To calculate the emf generated by the cell under standard conditions, we can use the Nernst Equation for standard conditions: E°(cell) = E°(cathode) - E°(anode) We already know the standard reduction potentials for both half-cells: E°(Cu²⁺/Cu) = \( +0.34 V \) E°(Sn²⁺/Sn) = \( -0.14 V \) Now, we can input these values into the Nernst Equation: E°(cell) = (+0.34 V) - (-0.14 V) = +0.48 V The emf generated by the cell under standard conditions is \( +0.48 V \).

Key concepts

Redox Reactions

Redox reactions are fundamental to the functioning of electrochemical cells. In these reactions, one element is oxidized, while another is reduced. Oxidation refers to the loss of electrons, and reduction refers to the gain of electrons. A mnemonic to remember this is "OIL RIG": Oxidation Is Loss, Reduction Is Gain. In the given exercise, the redox reaction occurs between tin (Sn) and copper (Cu). While the tin loses electrons becoming oxidized to form Sn²⁺ ions, the copper ions gain electrons and are thus reduced to become solid copper metal. Understanding these electron transfers is key to figuring out how a galvanic cell functions.

Standard Electrode Potentials

Standard electrode potentials are values that indicate how readily a species gains electrons (is reduced) under standard conditions (1 M concentration, 1 atm pressure, and 25°C). They are measured in volts (V) and serve as a comparative tool to predict the direction of flow of electrons in a redox reaction. Every half-reaction has a standard electrode potential associated with it:

• For the reduction of Cu²⁺ to Cu, the potential is +0.34 V.
• For the reduction of Sn²⁺ to Sn, the potential is -0.14 V.

A more positive standard electrode potential means a greater tendency to be reduced. In our exercise, since Cu has a more positive value compared to Sn, it acts as the cathode, undergoing reduction, while Sn serves as the anode, undergoing oxidation.

Galvanic Cells

A galvanic cell, also known as a voltaic cell, is a device that converts chemical energy into electrical energy through a spontaneous redox reaction. It consists of two half-cells connected by a salt bridge, which facilitates the movement of ions and maintains electrical neutrality. In the exercise example, one half-cell has a copper electrode in a Cu(NO₃)₂ solution, and the other a tin electrode in a SnSO₄ solution.

• The anode is the Sn electrode, where oxidation occurs, resulting in a loss of mass as Sn atoms transform into Sn²⁺ ions.
• The cathode is the Cu electrode, where reduction occurs, gaining mass as Cu²⁺ ions turn into solid Cu.

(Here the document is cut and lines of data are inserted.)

(** * EmpowerHer demo backend (Webathon/app.py): scoring, routing, chat rules
    and the SQLite-backed incident store, embedded in Rocq.

    Python [float] is IEEE binary64, modelled by the kernel's primitive
    floats; Python [int] is [Z]; text is [string]; the three SQLite tables
    are finite maps from rowid to row. *)

From Stdlib Require Import ZArith Floats Lia Bool Ascii String.
From stdpp Require Import gmap strings list fin_maps sorting pretty.

#[local] Set Warnings "-inexact-float,-register-all".
#[local] Open Scope Z_scope.

(** ** Python builtins on floats *)

Module Py.

(** [float(n)] for an [int] [n]: the nearest binary64 value (infinite where
    Python raises [OverflowError], which [py_float] below turns into the
    exception). *)
Definition float_of_int (n : Z) : float :=
  SF2Prim (binary_normalize prec emax n 0 false).

(** [min(a, b)]: the first argument stays unless the second is strictly
    smaller. *)
Definition min (a b : float) : float := if (b <? a)%float then b else a.

(** [max(a, b)]: the first argument stays unless the second is strictly
    larger. *)
Definition max (a b : float) : float := if (a <? b)%float then b else a.

(** Nearest integer to [a / d], ties to the even one ([0 <= a], [0 < d]). *)
Definition div_half_even (a d : Z) : Z :=
  let q := a / d in
  let r := a mod d in
  match 2 * r ?= d with
  | Lt => q
  | Gt => q + 1
  | Eq => if Z.even q then q else q + 1
  end.

(** The integer nearest to [m * 2^e * 10^k], ties to even. *)
Definition scaled_nearest (m : positive) (e : Z) (k : N) : Z :=
  let a := Z.pos m * 10 ^ Z.of_N k in
  if 0 <=? e then a * 2 ^ e else div_half_even a (2 ^ (- e)).

(** The binary64 value nearest to [n / 10^k], with sign [s]. *)
Definition decimal_to_float (s : bool) (n : Z) (k : N) : float :=
  match n with
  | Z.pos p =>
      SF2Prim (SFdiv prec emax (S754_finite s p 0)
                 (S754_finite false (Z.to_pos (10 ^ Z.of_N k)) 0))
  | _ => SF2Prim (S754_zero s)
  end.

(** [round(x, k)] for [k >= 0], as CPython computes it through a correctly
    rounded decimal conversion: the exact value of [x] is rounded to [k]
    decimals (ties to even) and the decimal read back as the nearest
    binary64 value; zeros, infinities and NaN round to themselves. *)
Definition round (x : float) (k : N) : float :=
  match Prim2SF x with
  | S754_finite s m e => decimal_to_float s (scaled_nearest m e k) k
  | _ => x
  end.

End Py.

(** ** Data model *)

Inductive label := Safe | Caution | Unsafe.
Inductive color := green | orange | red.

Record coord := { lat : float; lng : float }.

(** The clock as the code reads it: [.hour] and [.isoformat()]. *)
Record datetime := { hour : Z; isoformat : string }.

(** The dictionary [mock_predict] returns. *)
Record assessment := {
  a_score : float;
  a_label : label;
  a_color : color;
  a_alt_route : list coord;
  a_steps : list string
}.

(** ** ScoreEngine: [mock_predict] *)

Section ScoreEngine.
#[local] Open Scope float_scope.

(** [base + noise] for clock hour [h] and the sample [r] of [random()]. *)
Definition raw_sum (h : Z) (r : float) : float :=
  let base := 0.62 - (Py.float_of_int (Z.abs (22 - h)) / 44.0) in
  let noise := (r - 0.5) * 0.28 in
  base + noise.

(** The local [score] of [mock_predict], before it is rounded. *)
Definition clamped (h : Z) (r : float) : float :=
  Py.max 0.0 (Py.min 1.0 (raw_sum h r)).

Definition mock_predict (lat0 lng0 : float) (now : datetime) (r : float)
  : assessment :=
  let score := clamped (hour now) r in
  let '(lbl, col) :=
    if 0.75 <? score then (Safe, green)
    else if 0.45 <? score then (Caution, orange)
    else (Unsafe, red) in
  let alt_route :=
    [ {| lat := lat0 + 0.0015; lng := lng0 + 0.0006 |};
      {| lat := lat0 + 0.0031; lng := lng0 + 0.0011 |} ] in
  let steps :=
    [ "Head north for 200m"; "Turn right at the park";
      "Continue straight for 300m" ]%string in
  {| a_score := Py.round score 3; a_label := lbl; a_color := col;
     a_alt_route := alt_route; a_steps := steps |}.

End ScoreEngine.

(** ** RouteGenerator: the body of [api_route] after its arguments are read *)

Record route_reply := { rr_route : list coord; rr_prediction : assessment }.

Definition route_reply_for (lat0 lng0 : float) (mode : string)
    (now : datetime) (r : float) : route_reply :=
  let route :=
    if (mode =? "driving")%string then
      [ {| lat := lat0; lng := lng0 |};
        {| lat := lat0 + 0.006; lng := lng0 + 0.004 |};
        {| lat := lat0 + 0.012; lng := lng0 + 0.009 |} ]%float
    else if (mode =? "safer")%string then
      [ {| lat := lat0; lng := lng0 |};
        {| lat := lat0 + 0.002; lng := lng0 + 0.001 |};
        {| lat := lat0 + 0.004; lng := lng0 + 0.002 |} ]%float
    else
      [ {| lat := lat0; lng := lng0 |};
        {| lat := lat0 + 0.0015; lng := lng0 + 0.0008 |};
        {| lat := lat0 + 0.003; lng := lng0 + 0.0015 |} ]%float in
  let prediction := mock_predict (lat0 + 0.0015) (lng0 + 0.0008) now r in
  {| rr_route := route; rr_prediction := prediction |}.

(** ** Text: [str.strip], [str.lower] and [in], over code points below 256 *)

Module Text.

(** [str.isspace] on one character. *)
Definition is_space (c : ascii) : bool :=
  let n := N_of_ascii c in
  ((9 <=? n) && (n <=? 13) || (28 <=? n) && (n <=? 32)
   || (n =? 133) || (n =? 160))%N.

(** [str.lower] on one character: A-Z, and the capital letters of
    192-222 other than the multiplication sign 215. *)
Definition lower_char (c : ascii) : ascii :=
  let n := N_of_ascii c in
  if ((65 <=? n) && (n <=? 90)
      || (192 <=? n) && (n <=? 222) && negb (n =? 215))%N
  then ascii_of_N (n + 32) else c.

Fixpoint lower (s : string) : string :=
  match s with
  | EmptyString => EmptyString
  | String c s' => String (lower_char c) (lower s')
  end.

Fixpoint lstrip (s : string) : string :=
  match s with
  | EmptyString => EmptyString
  | String c s' => if is_space c then lstrip s' else s
  end.

Fixpoint rstrip (s : string) : string :=
  match s with
  | EmptyString => EmptyString
  | String c s' =>
      match rstrip s' with
      | EmptyString => if is_space c then EmptyString else String c EmptyString
      | t => String c t
      end
  end.

Definition strip (s : string) : string := rstrip (lstrip s).

Fixpoint startswith (p s : string) : bool :=
  match p, s with
  | EmptyString, _ => true
  | String _ _, EmptyString => false
  | String a p', String b s' => Ascii.eqb a b && startswith p' s'
  end.

(** [needle in hay]. *)
Fixpoint contains (needle hay : string) : bool :=
  startswith needle hay
  || match hay with
     | EmptyString => false
     | String _ hay' => contains needle hay'
     end.

End Text.

(** ** JSON values and the exceptions a handler can end in *)

Inductive json :=
  | JNull
  | JBool (b : bool)
  | JInt (n : Z)
  | JFloat (x : float)
  | JStr (s : string)
  | JList (l : list json)
  | JDict (d : gmap string json).

Inductive exn :=
  | TypeError | ValueError | AttributeError | OverflowError
  | BindingError      (* sqlite3: a parameter of an unsupported type *)
  | OperationalError. (* sqlite3: SQLITE_FULL, no rowid left *)

Definition result (A : Type) : Type := exn + A.

Definition ret {A} (a : A) : result A := inr a.

Definition bind {A B} (c : result A) (k : A -> result B) : result B :=
  match c with
  | inl e => inl e
  | inr a => k a
  end.

Notation "'do' x <- c ; k" := (bind c (fun x => k))
  (at level 10, x name, c at level 100, k at level 200).

(** Python truth value. *)
Definition truthy (v : json) : bool :=
  match v with
  | JNull => false
  | JBool b => b
  | JInt n => negb (n =? 0)
  | JFloat x => negb (x =? 0)%float
  | JStr s => negb (s =? "")%string
  | JList l => match l with [] => false | _ => true end
  | JDict d => match map_to_list d with [] => false | _ => true end
  end.

(** [request.get_json() or {}]. *)
Definition json_or_empty (body : json) : json :=
  if truthy body then body else JDict ∅.

(** [data.get(key, dflt)]; only a dict has [get]. *)
Definition dict_get (data : json) (key : string) (dflt : json) : result json :=
  match data with
  | JDict d => ret (default dflt (d !! key))
  | _ => inl AttributeError
  end.

(** The values the sqlite3 module binds to a statement. *)
Inductive sqlval :=
  | SNull
  | SInt (n : Z)
  | SReal (x : float)
  | SText (s : string).

Definition max_rowid_value : Z := 9223372036854775807.

Definition bind_param (v : json) : result sqlval :=
  match v with
  | JNull => ret SNull
  | JBool b => ret (SInt (if b then 1 else 0))
  | JInt n =>
      if (- max_rowid_value - 1 <=? n) && (n <=? max_rowid_value)
      then ret (SInt n) else inl OverflowError
  | JFloat x => ret (SReal x)
  | JStr s => ret (SText s)
  | JList _ | JDict _ => inl BindingError
  end.

(** Binding a Python [int], as the limit of a [SELECT]: it has to fit a
    signed 64-bit integer. *)
Definition bind_int (n : Z) : result Z :=
  if (- max_rowid_value - 1 <=? n) && (n <=? max_rowid_value)
  then ret n else inl OverflowError.

(** What a [REAL] column keeps of a bound float, [None] for [NULL]: SQLite
    turns a NaN into [NULL], and stores a float that is a 64-bit integer as
    that integer, so that a negative zero is read back as zero. *)
Definition real_column (x : float) : option float :=
  if is_nan x then None
  else if (x =? 0)%float then Some 0%float
  else Some x.

(** ** IncidentStore: three tables with [INTEGER PRIMARY KEY AUTOINCREMENT]

    A table is its rows by rowid together with its [sqlite_sequence] entry,
    the largest rowid the table has ever held. *)

Record table (A : Type) := Table { rows : gmap Z A; seq : Z }.
Arguments Table {A} _ _.
Arguments rows {A} _.
Arguments seq {A} _.

(** A row as [SELECT] reads it back: [None] is [NULL]. *)
Record report_row := {
  r_lat : option float; r_lng : option float;
  r_severity : option string; r_note : option string;
  r_created_at : string
}.

Record share_row := {
  s_lat : option float; s_lng : option float; s_created_at : string
}.

Record chat_row := { c_q : string; c_a : string; c_created_at : string }.

Record store := {
  reports : table report_row;
  shares : table share_row;
  chats : table chat_row
}.

Definition empty_table {A} : table A := Table ∅ 0.

(** [init_db]: [CREATE TABLE IF NOT EXISTS] on a database file that may
    already be there. *)
Definition init_db (db : option store) : store :=
  default {| reports := empty_table; shares := empty_table;
             chats := empty_table |} db.

Definition max_rowid {A} (m : gmap Z A) : Z :=
  map_fold (fun k _ acc => Z.max k acc) 0 m.

(** [INSERT] without a rowid: one more than the largest rowid ever held;
    [SQLITE_FULL] once that is the largest 64-bit integer. *)
Definition insert_row {A} (row : A) (t : table A) : result (table A) :=
  let top := Z.max (seq t) (max_rowid (rows t)) in
  if max_rowid_value <=? top then inl OperationalError
  else ret (Table (<[top + 1 := row]> (rows t)) (top + 1)).

(** [DELETE FROM t]: the rows go, the sequence entry stays. *)
Definition delete_all {A} (t : table A) : table A := Table ∅ (seq t).

Definition by_id_desc {A} : relation (Z * A) := fun x y => y.1 <= x.1.

#[global] Instance by_id_desc_dec {A} : RelDecision (@by_id_desc A).
Proof. intros x y. unfold by_id_desc. apply Z_le_dec. Defined.

(** [SELECT ... ORDER BY id DESC LIMIT limit]; a negative limit is no
    limit. *)
Definition select_recent {A} (limit : Z) (t : table A) : list (Z * A) :=
  let ordered := merge_sort by_id_desc (map_to_list (rows t)) in
  if limit <? 0 then ordered else take (Z.to_nat limit) ordered.

(** ** Tables by name, and the operations on the store *)

Inductive table_name := Reports | Shares | Chats.

#[global] Instance table_name_eq_dec : EqDecision table_name.
Proof. solve_decision. Defined.

Inductive store_op :=
  | AddReport (lat0 lng0 : float) (severity note : json) (now : datetime)
  | AddShare (lat0 lng0 : float) (now : datetime)
  | AddChat (q a : string) (now : datetime)
  | ClearReports.

(** The table an operation writes to. *)
Definition target (op : store_op) : table_name :=
  match op with
  | AddReport _ _ _ _ _ | ClearReports => Reports
  | AddShare _ _ _ => Shares
  | AddChat _ _ _ => Chats
  end.

Definition touches (T : table_name) (op : store_op) : bool :=
  bool_decide (target op = T).

Definition seq_of (T : table_name) (st : store) : Z :=
  match T with
  | Reports => seq (reports st)
  | Shares => seq (shares st)
  | Chats => seq (chats st)
  end.

(** The ids of the rows of table [T]. *)
Definition keys_of (T : table_name) (st : store) : gset Z :=
  match T with
  | Reports => dom (rows (reports st))
  | Shares => dom (rows (shares st))
  | Chats => dom (rows (chats st))
  end.

(** The ids of the rows table [T] holds in [st'] and did not hold in [st]. *)
Definition new_ids (T : table_name) (st st' : store) : list Z :=
  elements (keys_of T st' ∖ keys_of T st).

These reactions generate an electric current, which can be captured for external work or measured using a voltmeter.

Nernst Equation

The Nernst Equation is a powerful tool in electrochemistry that calculates the electromotive force (emf) of a cell under non-standard conditions. However, when conditions are standard, the equation simplifies to this:\[ E^°(cell) = E^°(cathode) - E^°(anode) \]In the exercise scenario, it's underlined that the cell operates under standard conditions, making this equation particularly straightforward to use. By substituting the given standard potentials:

• For the cathode (Cu): +0.34 V
• For the anode (Sn): -0.14 V

You plug in these values to get the emf of:\[ E^°(cell) = (+0.34 \, V) - (-0.14 \, V) = +0.48 \, V \]This positive value firmly indicates that the cell reaction is spontaneous and capable of generating electrical energy effectively.